TASK BRIEF: Everything from the line holding "if 0 <? Register" through the last line below is needed; please reproduce those lines exactly, adding nothing.

SOURCE MATERIAL:
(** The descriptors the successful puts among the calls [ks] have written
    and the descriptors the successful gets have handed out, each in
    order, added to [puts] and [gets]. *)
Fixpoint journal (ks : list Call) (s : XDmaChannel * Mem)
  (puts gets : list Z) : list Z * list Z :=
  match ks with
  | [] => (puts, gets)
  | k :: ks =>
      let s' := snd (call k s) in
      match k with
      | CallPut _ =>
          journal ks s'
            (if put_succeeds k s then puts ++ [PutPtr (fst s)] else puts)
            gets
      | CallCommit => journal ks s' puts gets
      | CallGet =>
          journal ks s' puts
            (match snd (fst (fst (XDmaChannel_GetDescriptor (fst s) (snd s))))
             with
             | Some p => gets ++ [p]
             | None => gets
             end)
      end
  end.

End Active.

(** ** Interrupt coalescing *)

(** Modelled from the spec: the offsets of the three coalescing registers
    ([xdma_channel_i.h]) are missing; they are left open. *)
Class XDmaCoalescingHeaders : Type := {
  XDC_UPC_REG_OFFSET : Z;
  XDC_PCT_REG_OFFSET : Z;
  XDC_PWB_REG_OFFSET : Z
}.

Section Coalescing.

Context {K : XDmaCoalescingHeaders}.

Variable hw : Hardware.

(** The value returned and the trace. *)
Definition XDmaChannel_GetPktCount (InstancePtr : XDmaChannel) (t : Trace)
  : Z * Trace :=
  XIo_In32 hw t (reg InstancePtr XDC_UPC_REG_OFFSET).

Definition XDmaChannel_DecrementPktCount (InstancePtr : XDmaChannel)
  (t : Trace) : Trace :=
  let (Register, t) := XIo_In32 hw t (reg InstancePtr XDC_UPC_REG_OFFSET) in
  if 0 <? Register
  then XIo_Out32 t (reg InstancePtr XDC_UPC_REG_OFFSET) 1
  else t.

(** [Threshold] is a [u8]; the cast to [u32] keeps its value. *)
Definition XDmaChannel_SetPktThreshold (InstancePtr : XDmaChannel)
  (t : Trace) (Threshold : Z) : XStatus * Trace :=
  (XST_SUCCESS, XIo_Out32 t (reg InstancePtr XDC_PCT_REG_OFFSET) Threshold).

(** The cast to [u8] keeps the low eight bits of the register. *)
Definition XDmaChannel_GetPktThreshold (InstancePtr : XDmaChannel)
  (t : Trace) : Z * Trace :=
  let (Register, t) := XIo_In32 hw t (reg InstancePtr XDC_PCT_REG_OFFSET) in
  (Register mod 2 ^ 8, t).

SOLUTION TO THIS PROBLEM:
  if 0 <? Register
  then XIo_Out32 t (reg InstancePtr XDC_UPC_REG_OFFSET) 1
  else t.

(** [Threshold] is a [u8]; the cast to [u32] keeps its value. *)
Definition XDmaChannel_SetPktThreshold (InstancePtr : XDmaChannel)
  (t : Trace) (Threshold : Z) : XStatus * Trace :=
  (XST_SUCCESS, XIo_Out32 t (reg InstancePtr XDC_PCT_REG_OFFSET) Threshold).

(** The cast to [u8] keeps the low eight bits of the register. *)
Definition XDmaChannel_GetPktThreshold (InstancePtr : XDmaChannel)
  (t : Trace) : Z * Trace :=
  let (Register, t) := XIo_In32 hw t (reg InstancePtr XDC_PCT_REG_OFFSET) in
  (Register mod 2 ^ 8, t).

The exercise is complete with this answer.